Author Archives: James Morris

Summer Time

by James Morris

At Saint Sulpice, a magnificent church in Paris, there is a famous gnomon made up of three different parts. Against one of the walls of the church is a tall obelisk. Running down the obelisk and across the floor of the church is a brass line set in white marble. And, in a window opposite the obelisk, there is a small hole that lets in a shaft of light on sunny days.

The gnomon of St. Sulpice

These three pieces – the obelisk, line, and pin hole – work together as a kind of astronomical calendar. The shaft of light crosses the line at noon every day, but it doesn’t hit quite the same spot. When the sun is at the highest point in the sky on the summer solstice, the light hits the line farthest from the obelisk; when it’s the spring or fall equinox, it hits the mid-point of the line; and when it’s at its lowest point on the winter solstice, it falls on the obelisk itself.
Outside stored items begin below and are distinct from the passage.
(* ===== verification/PresenceProps.v ===== *)
(** Properties of one connection of the client channel (Presence.v), and of the
    commands that come over it (Commands.v). *)
From S2P Require Import Prelude Rfc3339 Json PolicyDoc Net Config Wire Conc Gate Commands CommandProps Report.
From S2P Require Import Presence.

(** * The scheme of an endpoint *)

Lemma index_byte_app a s c : string_forallb (fun d => negb (Ascii.eqb d c)) a = true ->
  index_byte (a +:+ s) c = Nat.add (String.length a) <$> index_byte s c.
Proof.
  induction a as [|d a IH]; intros H; [change ("" +:+ s) with s; by destruct (index_byte s c)|].
  cbn in H. apply andb_true_iff in H as [Hd Ha]. apply negb_true_iff in Hd.
  change (String d a +:+ s) with (String d (a +:+ s)). cbn [index_byte]. rewrite Hd, (IH Ha).
  by destruct (index_byte s c).
Qed.

Lemma scheme_end_split s : forall k i, scheme_end k s = Ok (Some i) ->
  exists a b, s = a +:+ String ":" b /\ i = (k + String.length a)%nat /\
    string_forallb (fun d => negb (Ascii.eqb d "?")) a = true.
Proof.
  induction s as [|c s IH]; intros k i H; [done|]. cbn in H.
  assert (Hrec : Ascii.eqb c "?" = false -> scheme_end (S k) s = Ok (Some i) ->
    exists a b, String c s = a +:+ String ":" b /\ i = (k + String.length a)%nat /\
      string_forallb (fun d => negb (Ascii.eqb d "?")) a = true).
  { intros Hc (a & b & -> & -> & Ha)%IH. exists (String c a), b. cbn.
    rewrite Hc, Ha. split_and!; [done|lia|done]. }
  destruct (is_alpha c) eqn:E1.
  { apply Hrec; [|done]. destruct (Ascii.eqb_spec c "?") as [->|]; [by vm_compute in E1|done]. }
  destruct (is_digit c || _ || _ || _) eqn:E2.
  { destruct k; [done|]. apply Hrec; [|done].
    destruct (Ascii.eqb_spec c "?") as [->|]; [by vm_compute in E2|done]. }
  destruct (Ascii.eqb_spec c ":") as [->|]; [|done]. destruct k; [done|]. injection H as <-.
  exists "", s. split_and!; [done|cbn; lia|done].
Qed.

(** The text of a URL with a scheme goes on with a colon. *)
Lemma text_after_scheme base u : url_Parse base = Some u -> u.(Scheme) <> "" ->
  exists r, drop_str (String.length u.(Scheme)) (url_text base) = String ":" r.
Proof.
  unfold url_Parse, url_text.
  destruct (cut_byte "#" base) as [[v frag] f]. cbn [fst]. destruct (negb _); [done|].
  destruct (unescape frag) as [frag'|]; [|done]. cbn [mbind option_bind].
  destruct (scheme_end 0 v) as [[i|]|] eqn:E; [| |done].
  - apply scheme_end_split in E as (a & b & -> & -> & Ha). cbn [Nat.add].
    assert (Hs : forall s, take_str (String.length a) (a +:+ s) = a).
    { intros s. rewrite <- (Nat.add_0_r (String.length a)), take_str_app.
      replace (take_str 0 s) with "" by (unfold take_str; by destruct s). apply append_nil. }
    rewrite Hs. destruct (cut_byte "?" (drop_str _ _)) as [[rest query] q].
    assert (Hx : exists r, drop_str (String.length (to_lower a)) (cut_byte "?" (a +:+ String ":" b)).1.1 =
                           String ":" r).
    { rewrite to_lower_length. unfold cut_byte. rewrite (index_byte_app _ _ _ Ha). cbn [index_byte].
      change (Ascii.eqb ":" "?") with false. cbn iota.
      destruct (index_byte b "?") as [j|]; cbn [fmap option_fmap option_map fst].
      - rewrite take_str_app, drop_str_app. unfold take_str. cbn. eauto.
      - rewrite drop_str_app. eauto. }
    intros H _. assert (Hsch : u.(Scheme) = to_lower a); [|by rewrite Hsch].
    repeat (case_match; simplify_eq; try done); unfold mbind, option_bind in *; repeat case_match; by simplify_eq.
  - intros H Hne. exfalso. apply Hne. destruct (cut_byte "?" v) as [[rest query] q].
    repeat (case_match; simplify_eq; try done); unfold mbind, option_bind in *; repeat case_match; by simplify_eq.
Qed.

Lemma URLFor_secure base url : URLFor base = Ok url -> has_prefix url "wss://" = true ->
  exists u, url_Parse (trim_slashes (trim_space base)) = Some u /\ u.(Scheme) = "https".
Proof.
  unfold URLFor. set (b := trim_slashes (trim_space base)). destruct (b =s ""); [done|].
  destruct (url_Parse b) as [u|] eqn:E; [|done]. intros H Hp. exists u. split; [done|].
  destruct (u.(Scheme) =s "https") eqn:E1; [by apply str_eqb_eq|].
  destruct (u.(Scheme) =s "http") eqn:E2; [|done]. cbn [is_ok andb] in H.
  destruct (url_Host u =s ""); [done|]. injection H as <-. apply str_eqb_eq in E2.
  destruct (text_after_scheme _ _ E) as [r Hr]; [by rewrite E2|]. by rewrite Hr in Hp.
Qed.

(** * Redirects *)

Lemma redirects_keep_https hops : forall s, follow_redirects "https" hops = Some s ->
  s = "https" /\ Forall (fun h => h = "https") hops.
Proof.
  induction hops as [|h hops IH]; intros s H; [by injection H as <-|].
  cbn in H. unfold CheckRedirect in H. rewrite str_eqb_refl in H.
  destruct (h =s "https") eqn:E; [|done]. apply str_eqb_eq in E as ->.
  destruct (IH s H) as [-> ?]. split; [done|by constructor].
Qed.

(** A check of its own replaces the default one, which stops after ten hops. *)
Theorem redirects_unbounded (n : nat) :
  follow_redirects "https" (replicate n "https") = Some "https".
Proof. by induction n. Qed.

(** * The dispatch *)

Section Dispatch.
Variable url : string.
Variable handler : bool.
Lemma not_raised a b sender : at_least a sender -> validVersion b = true -> Less a b <> Ok true -> at_least b sender.
Proof.
  intros Ha Hb Hab. destruct (Less a b) as [[]|] eqn:E; [done|by eapply Less_cotrans|].
  exfalso. apply Less_valid in Ha as [_ Ha]. unfold validVersion, Less in *.
  destruct (NewVersion a), (NewVersion b); discriminate.
Qed.

(** What the policy asks of a served client. *)
Definition policy_allows (view : option PolicyView) (sender : string) : Prop :=
  forall v entry, view = Some v -> v.(pv_IPC).(Versions) !! itoa ProtocolVersion = Some entry ->
    IPCVersion_IsEnabled entry = true /\
    forall m, entry.(ipc_EMLy).(rng_Min) = Some m -> validVersion m = true -> m <> "" -> at_least m sender.

Lemma checkPeerVersion_ok view sender warned : checkPeerVersion view sender = Ok warned ->
  at_least MinCompatibleEMLyVersion sender /\ policy_allows view sender.
Proof.
  unfold checkPeerVersion. set (c := compat view). intros Hc.
  destruct (cp_Enabled c) eqn:Hen; [|done]. cbn [negb] in Hc.
  destruct (sender =s ""); [done|].
  destruct (Less sender c.(cp_Min)) as [[]|] eqn:Hless; [done| |done]. clear Hc warned.
  unfold c, compat in *. destruct view as [v|]; [|split; [done|by intros ??]].
  unfold EffectiveCompat in *. destruct (_ !! _) as [entry|] eqn:Hv.
  2: { split; [done|]. intros ? entry [= <-] E. congruence. }
  cbn [cp_Enabled cp_Min CompiledCompat] in *. cbn [andb] in Hen.
  assert (Hmin : at_least MinCompatibleEMLyVersion sender).
  { destruct (rng_Min _) as [m|]; [|done].
    destruct (negb _ && _) eqn:E in Hless; [|done]. apply andb_true_iff in E as [_ E].
    destruct (Less _ m) as [[]|] eqn:Em; [|done|done]. by eapply at_least_trans. }
  split; [done|]. intros ? entry' [= <-] E'. simplify_eq. split; [done|]. intros m Hm Hvalid Hne.
  rewrite Hm in Hless. apply str_eqb_neq in Hne. rewrite Hne in Hless. cbn [negb andb] in Hless.
  destruct (Less MinCompatibleEMLyVersion m) as [[]|] eqn:Em; [done|by eapply not_raised; [| |rewrite Em]|].
  eapply not_raised; [exact Hmin|done|by rewrite Em].
Qed.
End Narrowing.

(** * The server *)

Section Guarded.
Context `{VersionLaws} `{Proto}.
Variable machine : Info.
Variable exePath : string.

Definition is_error (b : body) : bool := match b with ErrorResponse _ _ => true | _ => false end.

(** The client is a process whose image is EMLy's. *)
Definition verified (p : Peer) : Prop :=
  exists pid path, p.(pr_handle) = true /\ p.(pr_pid) = Some pid /\ p.(pr_opened) = true /\
    p.(pr_image) = Some path /\ equal_fold (filepath_Clean path) (filepath_Clean exePath) = true.

Lemma verifyClient_verified p : (verifyClient p exePath).2 = None <-> verified p.
Proof.
  unfold verifyClient, verified. split.
  - destruct (pr_handle p); [|done]. destruct (pr_pid p) as [pid|]; [|done].
    destruct (pr_opened p); [|done]. destruct (pr_image p) as [path|]; [|done]. cbn [negb].
    destruct (equal_fold _ _) eqn:E; [|done]. intros _. by exists pid, path.
  - by intros (pid & path & -> & -> & -> & -> & ->).
Qed.

(** A request the server is ready to serve, read off what the client sent. *)
Definition served (p : Peer) (view : option PolicyView) (req : Envelope) : Prop :=
  (readEnvelope p.(pr_sends)).1 = Ok req /\ req.(protocol_version) = ProtocolVersion /\
  at_least MinCompatibleEMLyVersion req.(sender_version) /\ policy_allows view req.(sender_version).

Lemma dispatch_reply req view : protocol_version (dispatch machine req view) = ProtocolVersion /\
  sender_version (dispatch machine req view) = Version.
Proof. unfold dispatch, errorEnvelope, ipc_reply. by repeat case_match. Qed.

Lemma answer_guarded p view view' e : (answer machine exePath p view view').1 = Some e ->
  (e.(protocol_version) = ProtocolVersion /\ e.(sender_version) = Version) /\
  (is_error e.(ev_body) = false ->
     verified p /\ exists req, served p view req /\ e = dispatch machine req view').
Proof.
  unfold answer. pose proof (verifyClient_verified p) as Hv.
  destruct (verifyClient p exePath) as [id [reason|]]; [by intros [= <-]|].
  destruct (readEnvelope _).1 as [req|err] eqn:Hreq; [|done].
  destruct (_ =? _) eqn:Hp; cbn [negb]; [|by intros [= <-]]. apply Z.eqb_eq in Hp.
  destruct (checkPeerVersion view _) as [warned|err] eqn:Hc; [|by intros [= <-]].
  intros [= <-]. apply checkPeerVersion_ok in Hc as [Hmin Hpol]. split; [apply dispatch_reply|].
  intros _. split; [by apply Hv|]. by exists req.
Qed.

Lemma writeEnvelope_prefix room e out r : writeEnvelope room e = (out, r) ->
  exists rest, out +:+ rest = (writeEnvelope None e).1.
Proof.
  assert (Htake : forall n s, exists rest, take_str n s +:+ rest = s).
  { intros n s. exists (drop_str n s). revert s. induction n as [|n IH]; intros [|c s]; try done.
    cbn. change (String c (take_str n s) +:+ drop_str n s = String c s). by rewrite <-(IH s) at 3. }
  unfold writeEnvelope. destruct (Marshal e) as [b|]; [|intros [= <- _]; by exists ""].
  case_match; [intros [= <- _]; by exists ""|]. generalize (PutUint32 (slen b)). intros prefix.
  destruct room as [n|]; [|intros [= <- _]; exists ""; apply append_nil].
  case_match; [|case_match]; intros [= <- _].
  - destruct (Htake n prefix) as [rest Hr]. exists (rest +:+ b). by rewrite <-sapp_assoc3, Hr.
  - destruct (Htake (n - 4)%nat b) as [rest Hr]. exists rest. by rewrite sapp_assoc3, Hr.
  - exists "". apply append_nil.
Qed.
I recently visited Saint Sulpice right around the summer solstice and saw the beam of light shining down on the floor of the church, crossing the rose-colored line (popularized in Dan Brown’s The Da Vinci Code). I was intrigued by the ingenuity and engineering it took to build such a calendar in the 1700s.

But something else struck me as well. When I watched the circle of light on the floor, it didn’t seem to move. However, if I turned my back for a moment and looked at it again, I could see that it had moved slightly. Or, if I noted where it was relative to some reference point, like a tile on the floor, I could see that it moved ever so slightly compared to the fixed line.

I began to think about all types of things that move at this pace – too slowly to notice, but easy to see after a few moments. That is, you can’t see it move, but you can see that it has moved.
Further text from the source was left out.